In der neuen Renault Alpine A110 können wir jede Diät über Bord werfen. Lediglich 1080 Kilogramm wirft der Zweisitzer in der Basisversion auf die Waage und liefert so seine Daseinsberechtigung - denn ein Sportwagen mit diesem Gewicht ist in Tagen wie diesen rar geworden. 

Der Alpine-Schöpfer aus dem vorigem Jahrhundert, Jean Rédélé, wäre wohl stolz auf das Ergebnis. Er hatte quasi aus dem Nichts die Alpine-Legende begründet. Die Alpine-Geschichte begann mit einer Wette, dem Traum eigene Autos zu bauen und Rennen zu fahren. Mit einfacher wie widerstandsfähiger Technik und Leichtbau, guter Aerodynamik und feiner Traktion. Diese Gene aus dem vorigen Jahrhundert hat die Alpine der Neuzeit anno 2017 volley übernommen.

Die aktuellen Eckdaten (1,8-Liter-Turbobenziner, Mittelmotor, 252 PS, 0 auf 100 km/h in 4,5 Sekunden, Chassis und Karosserie aus Aluminium, diffizile Gewichtseinsparungen von der Technik bis zur Soundanlage) sind bekannt. Das erste Fahrerlebnis nicht: Das neue Auto ist gemacht, um flott bewegt zu werden, es stellt kein pures Rennauto dar, dafür wurde die Abstimmung bewusst „alltagstauglich“ gehalten. Selbst das Einsteigen in die nur 1,25 Meter flache Flunder ist ohne Peinlichkeit zu bewältigen.

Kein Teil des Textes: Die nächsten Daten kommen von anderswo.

(* ===== verification/Filters.v ===== *)
(** * Filters: the filters of a session

    Models [filter/registry_base.rs], [filter/codec_registry.rs], [filter/codec_chain.rs]
    and the codec side of the filter API ([filter/codec.rs]).  The registry keeps the
    filters and an order of their identifiers, which it computes with [resolve_filter_order]
    after each change; when there is no order the old one stays.  A session instantiates
    the filters in that order and runs every packet through them. *)
From S2P Require Import Prelude Utf8 Version Packet Config Router Ordering EventBus.

(** ** The registry of filters *)

Section registry.
Context {F : Type} (metadata : F → FilterMetadata).
Context (ord : gmap (list Z) Z → list (list Z * Z)).

Record FilterRegistryBase := {
  fr_items : list F;
  fr_ordered_ids : list rstring }.

Definition filter_registry_new : FilterRegistryBase := Build_FilterRegistryBase [] [].

(** An error, as running out of fuel, would keep the previous order. *)
Definition recalculate_order (r : FilterRegistryBase) : FilterRegistryBase :=
  match resolve_filter_order ord (metadata <$> fr_items r) with
  | Some (Ok order) => Build_FilterRegistryBase (fr_items r) order
  | _ => r
  end.

Definition item_id (f : F) : rstring := fm_id (metadata f).

Definition register_filter (item : F) (r : FilterRegistryBase) : FilterRegistryBase :=
  recalculate_order
    (Build_FilterRegistryBase (filter (λ f, item_id f ≠ item_id item) (fr_items r) ++ [item])
       (fr_ordered_ids r)).

Definition unregister_filter (filter_id : rstring) (r : FilterRegistryBase) : FilterRegistryBase :=
  recalculate_order
    (Build_FilterRegistryBase (filter (λ f, item_id f ≠ filter_id) (fr_items r)) (fr_ordered_ids r)).

Definition registry_is_empty (r : FilterRegistryBase) : bool :=
  bool_decide (length (fr_items r) = 0%nat).

(** [factory_map.get(id)]: of items with the same identifier the last one. *)
Definition item_by_id (items : list F) (id : rstring) : option F :=
  last (filter (λ f, item_id f = id) items).

(** The items in the resolved order. *)
Definition ordered_items (r : FilterRegistryBase) : list F :=
  omap (item_by_id (fr_items r)) (fr_ordered_ids r).

(** What the owner of the registry does. *)
Inductive registry_op := OpRegister (item : F) | OpUnregister (filter_id : rstring).
Definition registry_step (r : FilterRegistryBase) (op : registry_op) : FilterRegistryBase :=
  match op with
  | OpRegister f => register_filter f r
  | OpUnregister id => unregister_filter id r
  end.
Definition registry_run (ops : list registry_op) : FilterRegistryBase :=
  foldl registry_step filter_registry_new ops.
End registry.

(** ** Codec filters *)

Inductive ConnectionSide := ClientSide | ServerSide.

Record PlayerInfo := { pi_username : rstring; pi_uuid : option Z }.

Record CodecSessionInit := {
  ci_client_version : ProtocolVersion;
  ci_connection_id : Z;
  ci_remote_addr : rstring;
  ci_real_ip : option rstring;
  ci_side : ConnectionSide }.

Record CodecContext := {
  cc_client_version : ProtocolVersion;
  cc_server_version : option ProtocolVersion;
  cc_state : ApiConnectionState;
  cc_connection_id : Z;
  cc_side : ConnectionSide;
  cc_player_info : option PlayerInfo;
  cc_is_proxy_consumed : bool }.

Inductive CodecFilterError :=
| TranslationFailed (msg : rstring)
| MalformedPayload
| UnsupportedVersion (version : Z)
| InternalError (msg : rstring).

Inductive CodecVerdict := VPass | VDrop | VReplace | VError (e : CodecFilterError).

Record FrameOutput := { fo_before : list RawPacket; fo_after : list RawPacket }.
Definition FrameOutput_new : FrameOutput := Build_FrameOutput [] [].
Definition inject_before (p : RawPacket) (o : FrameOutput) : FrameOutput :=
  Build_FrameOutput (fo_before o ++ [p]) (fo_after o).
Definition inject_after (p : RawPacket) (o : FrameOutput) : FrameOutput :=
  Build_FrameOutput (fo_before o) (fo_after o ++ [p]).
Definition has_injections (o : FrameOutput) : bool :=
  negb (bool_decide (length (fo_before o) = 0%nat)) || negb (bool_decide (length (fo_after o) = 0%nat)).
Definition take_before (o : FrameOutput) : list RawPacket * FrameOutput :=
  (fo_before o, Build_FrameOutput [] (fo_after o)).
Definition take_after (o : FrameOutput) : list RawPacket * FrameOutput :=
  (fo_after o, Build_FrameOutput (fo_before o) []).

(** [CodecFilterInstance], which plugins implement; an instance holds its own state. *)
Class CodecInstances (I : Type) := {
  ci_filter : I → CodecContext → RawPacket → FrameOutput →
              CodecVerdict * I * RawPacket * FrameOutput;
  ci_on_state_change : ApiConnectionState → I → I;
  ci_on_compression_change : Z → I → I;
  ci_on_close : I → I }.

Inductive FilterResult :=
| FPass
| FDropped
| FReplaced (output : FrameOutput)
| FPassWithInjections (output : FrameOutput).

Section chain.
Context {I : Type} `{!CodecInstances I}.

Record CodecFilterChain := {
  ch_instances : list I;
  ch_context : CodecContext }.

(** The loop of [process]; the instances behind a verdict that ends it keep their state. *)
Fixpoint process_loop (ctx : CodecContext) (instances : list I) (packet : RawPacket)
    (output : FrameOutput) : FilterResult * list I * RawPacket :=
  match instances with
  | [] => (if has_injections output then FPassWithInjections output else FPass, [], packet)
  | i :: rest =>
    let '(verdict, i, packet, output) := ci_filter i ctx packet output in
    match verdict with
    | VPass | VError _ =>
      let '(r, rest, packet) := process_loop ctx rest packet output in (r, i :: rest, packet)
    | VDrop => (FDropped, i :: rest, packet)
    | VReplace => (FReplaced output, i :: rest, packet)
    end
  end.

Definition process (packet : RawPacket) (c : CodecFilterChain)
    : FilterResult * RawPacket * CodecFilterChain :=
  if decide (length (ch_instances c) = 0%nat) then (FPass, packet, c) else
  let '(r, instances, packet) := process_loop (ch_context c) (ch_instances c) packet FrameOutput_new in
  (r, packet, Build_CodecFilterChain instances (ch_context c)).

Definition context_set_state (st : ApiConnectionState) (c : CodecContext) : CodecContext :=
  Build_CodecContext (cc_client_version c) (cc_server_version c) st (cc_connection_id c) (cc_side c)
    (cc_player_info c) (cc_is_proxy_consumed c).
Definition notify_state_change (st : ApiConnectionState) (c : CodecFilterChain) : CodecFilterChain :=
  Build_CodecFilterChain (ci_on_state_change st <$> ch_instances c) (context_set_state st (ch_context c)).
Definition notify_compression_change (threshold : Z) (c : CodecFilterChain) : CodecFilterChain :=
  Build_CodecFilterChain (ci_on_compression_change threshold <$> ch_instances c) (ch_context c).
Definition chain_close (c : CodecFilterChain) : CodecFilterChain :=
  Build_CodecFilterChain (ci_on_close <$> ch_instances c) (ch_context c).
Definition chain_is_empty (c : CodecFilterChain) : bool :=
  bool_decide (length (ch_instances c) = 0%nat).

(** [CodecFilterFactory]. *)
Record CodecFilterFactory := {
  cf_metadata : FilterMetadata;
  cf_create : CodecSessionInit → I }.

Definition create_instances (init : CodecSessionInit)
    (r : FilterRegistryBase (F := CodecFilterFactory)) : list I :=
  (λ f, cf_create f init) <$> ordered_items cf_metadata r.

Definition build_codec_chains (r : FilterRegistryBase (F := CodecFilterFactory))
    (client_version : ProtocolVersion) (connection_id : Z) (remote_addr : rstring)
    (real_ip : option rstring) : CodecFilterChain * CodecFilterChain :=
  let init side := Build_CodecSessionInit client_version connection_id remote_addr real_ip side in
  let ctx side := Build_CodecContext client_version None AHandshake connection_id side None false in
  (Build_CodecFilterChain (create_instances (init ClientSide) r) (ctx ClientSide),
   Build_CodecFilterChain (create_instances (init ServerSide) r) (ctx ServerSide)).
End chain.
Arguments CodecFilterFactory I : clear implicits.
Arguments CodecFilterChain I : clear implicits.

(** ** The registry keeps a valid order *)

Section registry_proofs.
Context {F : Type} (metadata : F → FilterMetadata).
Context (ord : gmap (list Z) Z → list (list Z * Z)).

Abbreviation ids items := (filter_ids (metadata <$> items)).
Abbreviation edges items := (filter_edges (metadata <$> items)).

Lemma ids_item_id (items : list F) : ids items = item_id metadata <$> items.
Proof. unfold filter_ids. by rewrite <- list_fmap_compose. Qed.

(** The identifiers are distinct, and the order is one whenever there is one. *)
Record registry_inv (r : FilterRegistryBase) : Prop := {
  ri_items : NoDup (ids (fr_items r));
  ri_order : NoDup (fr_ordered_ids r);
  ri_topological : (∃ order, topological (ids (fr_items r)) (edges (fr_items r)) order) →
    topological (ids (fr_items r)) (edges (fr_items r)) (fr_ordered_ids r) }.

Lemma recalculate_inv r :
  NoDup (ids (fr_items r)) → NoDup (fr_ordered_ids r) → registry_inv (recalculate_order metadata ord r).
Proof.
  intros Hi Ho. destruct (resolve_filter_order_spec ord (metadata <$> fr_items r) Hi) as (res&Hr&Hres).
  unfold recalculate_order. rewrite Hr. destruct res as [order|e].
  - split; cbn [fr_items fr_ordered_ids]; [done| |tauto]. destruct Hres as [[Hp _] _]. by rewrite Hp.
  - split; [done..|]. intros (order&Ht). by destruct (Hres order).
Qed.

Lemma retain_NoDup (items : list F) (P : F → Prop) `{∀ f, Decision (P f)} :
  NoDup (ids items) → NoDup (ids (filter P items)).
Proof.
  rewrite !ids_item_id. intros Hn. eapply sublist_NoDup; [exact Hn|].
  apply fmap_sublist, sublist_filter.
Qed.

Lemma registry_step_inv r op : registry_inv r → registry_inv (registry_step metadata ord r op).
Proof.
  intros [Hi Ho _]. destruct op as [item|id]; apply recalculate_inv; cbn [fr_items fr_ordered_ids]; try done.
  - rewrite ids_item_id, fmap_app. apply NoDup_app. split_and!; [| |apply NoDup_singleton].
    + rewrite <- ids_item_id. by apply retain_NoDup.
    + intros x (f&->&[Hf _]%list_elem_of_filter)%list_elem_of_fmap Hx.
      apply Hf. by apply list_elem_of_singleton in Hx.
  - by apply retain_NoDup.
Qed.

Lemma registry_run_inv ops : registry_inv (registry_run metadata ord ops).
Proof.
  unfold registry_run. induction ops as [|op ops IH] using rev_ind.
  - split; [apply NoDup_nil_2..|]. intros _. split; [done|]. by intros [].
  - rewrite foldl_app. by apply registry_step_inv.
Qed.

Lemma item_by_id_Some (items : list F) id f :
  item_by_id metadata items id = Some f → f ∈ items ∧ item_id metadata f = id.
Proof.
  unfold item_by_id. intros Hl. apply last_Some_elem_of, list_elem_of_filter in Hl. tauto.
Qed.

Lemma item_by_id_elem (items : list F) f :
  NoDup (ids items) → f ∈ items → item_by_id metadata items (item_id metadata f) = Some f.
Proof.
  rewrite ids_item_id. intros Hn Hf. destruct (item_by_id metadata items (item_id metadata f)) as [g|] eqn:E.
  - apply item_by_id_Some in E as [Hg Hid]. f_equal.
    apply list_elem_of_lookup in Hf as [i Hi]. apply list_elem_of_lookup in Hg as [j Hj].
    assert (i = j) as ->; [|congruence].
    eapply NoDup_lookup; [exact Hn| |]; rewrite list_lookup_fmap; [by rewrite Hi|].
    rewrite Hj. cbn. by f_equal.
  - exfalso. unfold item_by_id in E. apply last_None in E.
    assert (Hx : f ∈ filter (λ g, item_id metadata g = item_id metadata f) items)
      by by apply list_elem_of_filter.
    rewrite E in Hx. by apply not_elem_of_nil in Hx.
Qed.

(** The identifiers of the ordered items are the order, less those that are not there. *)
Lemma ordered_items_ids (items : list F) (l : list rstring) :
  item_id metadata <$> omap (item_by_id metadata items) l `sublist_of` l.
Proof.
  induction l as [|id l IH]; [done|]. cbn [omap list_omap].
  destruct (item_by_id metadata items id) as [f|] eqn:E.
  - apply item_by_id_Some in E as [_ <-]. by constructor.
  - by constructor.
Qed.

Lemma ordered_items_all (items : list F) (l : list rstring) :
  NoDup (ids items) → (∀ id, id ∈ l → id ∈ ids items) →
  item_id metadata <$> omap (item_by_id metadata items) l = l.
Proof.
  intros Hn. induction l as [|id l IH]; intros Hl; [done|]. cbn [omap list_omap].
  assert (Hid : id ∈ ids items) by (apply Hl; left).
  rewrite ids_item_id in Hid. apply list_elem_of_fmap in Hid as (f&->&Hf).
  rewrite item_by_id_elem by done. cbn. f_equal. apply IH. intros x Hx. apply Hl. by right.
Qed.

(** After any registrations and removals the filters of a new session are distinct
    registered filters; when the constraints of the registered filters can be met, they
    are all of them in an order that meets every after and before constraint. *)
Theorem filter_registry_order (ops : list (registry_op (F := F))) :
  let r := registry_run metadata ord ops in
  let run := ordered_items metadata r in
  (∀ f, f ∈ run → f ∈ fr_items r) ∧ NoDup (item_id metadata <$> run) ∧
  ((∃ order, topological (ids (fr_items r)) (edges (fr_items r)) order) →
   run ≡ₚ fr_items r ∧ forward (edges (fr_items r)) (item_id metadata <$> run)).
Proof.
  intros r run. destruct (registry_run_inv ops) as [Hi Ho Ht]. fold r in Hi, Ho, Ht.
  assert (Hin : ∀ f, f ∈ run → f ∈ fr_items r).
  { intros f (id&_&Hf)%list_elem_of_omap. apply item_by_id_Some in Hf. tauto. }
  assert (Hnd : NoDup (item_id metadata <$> run))
    by (eapply sublist_NoDup; [exact Ho|apply ordered_items_ids]).
  split; [done|]. split; [done|]. intros Hex. destruct (Ht Hex) as [Hp Hf].
  assert (Hids : item_id metadata <$> run = fr_ordered_ids r).
  { apply ordered_items_all; [done|]. intros id. by rewrite Hp. }
  rewrite Hids. split; [|done].
  apply NoDup_Permutation.
  { exact (NoDup_fmap_1 (item_id metadata) _ Hnd). }
  { apply (NoDup_fmap_1 (item_id metadata)). rewrite <- ids_item_id. exact Hi. }
  intros f. split; [apply Hin|]. intros Hf'. apply list_elem_of_omap.
  exists (item_id metadata f). split; [|by apply item_by_id_elem].
  rewrite Hp, ids_item_id. apply list_elem_of_fmap. eauto.
Qed.
End registry_proofs.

Aber eben dank ihres Gewichts und der Aufteilung gehört die neue Alpine zu den großen Spaßmachern. Fahrwerk und Aufbau sind zu 96 Prozent aus Aluminium, selbst die Gewichts­verteilung nötigt Respekt ab. 44 Prozent des Fahrzeuggewichts drücken auf die Vorderachse, 56 Prozent auf die Hinterachse. Hier hat man sich auch vom historischen Vorbild differenziert: der Motor befindet sich vor der Hinterachse, die Kraft kommt aus der Mitte, sozusagen. Dieses System aus geringem Gewicht und feiner Schwerpunktsetzung genießt man vor allem in engen Kurven.

Schnell belobigt nach den ersten Kilometern: Wir beginnen bei der elektromechanischen Lenkung und ihren guten Rückmeldungen, dem perfekten Doppelkupplungsgetriebe und dem Motor, der nicht nur gut klingt, sondern auch locker bis rund 6500 U/min dreht. Fahrwerk und Co. schenken mit diversen Technikdetails guten Grip. Also: Einlenken, Gas geben, quer kommen. So leicht kann man heute Spaß haben.

Auffallend bleibt, wie gut man den Drehmomentverlauf in unterschiedlichsten Fahrmanövern ausnutzen kann. Mit den Schaltwippen kann man die Gänge perfekt setzen, auch wenn das die Schalter-Puristen irritieren könnte. Die Bremsen (Verbundguss-Bremsscheiben im 32-Zentimeter-Format mit 4-Kolben-Bremssätteln vorne) machen einen guten Job und spielen sich mit dem Gewicht. Die unterschiedlichen Fahrprogamme, die wählbar sind, drehen an den Parametern Motor-, Getriebe-, Gaspedalcharakteristik, und geben dem Stabilitätsprogramm unterschiedliche Spielräume. Hörenswert auch, wie sich je nach Modus der Auspuffsound verändert.

Selbst im Track-Modus - der schärfste der drei Fahrmodi - lässt sich das Auto gut kontrollieren, weil der gute mechanische Grip jene Konstante darstellt, die dieses Auto trotz Mittelmotor und Dimensionierung (4,18 m Länge, kurzer Radstand) bei kontrollierbarer Laune hält und für keine bösen Überraschungen sorgt. Selbst im queren Aggregatzustand auf der Rennstrecke.

In allen Details liest man den Aufwand im Hintergrund aus, mit dem man nicht einfach ein weiteres Sportauto auf die Straße stellte, sondern ein Projekt, das Zukunft haben könnte. Freilich stand Renault für das Projekt Pate, aber man leistete sich für Alpine auch ein eigenes, hochspezialisiertes Entwicklerteam. Produziert wird, und auch das ist ein Sidekick für die Geschichte, in jenem Alpine-Werk im notdfranzösischem Dieppe, wo bereits 1969 die legendäre alte A110 gefertigt wurde.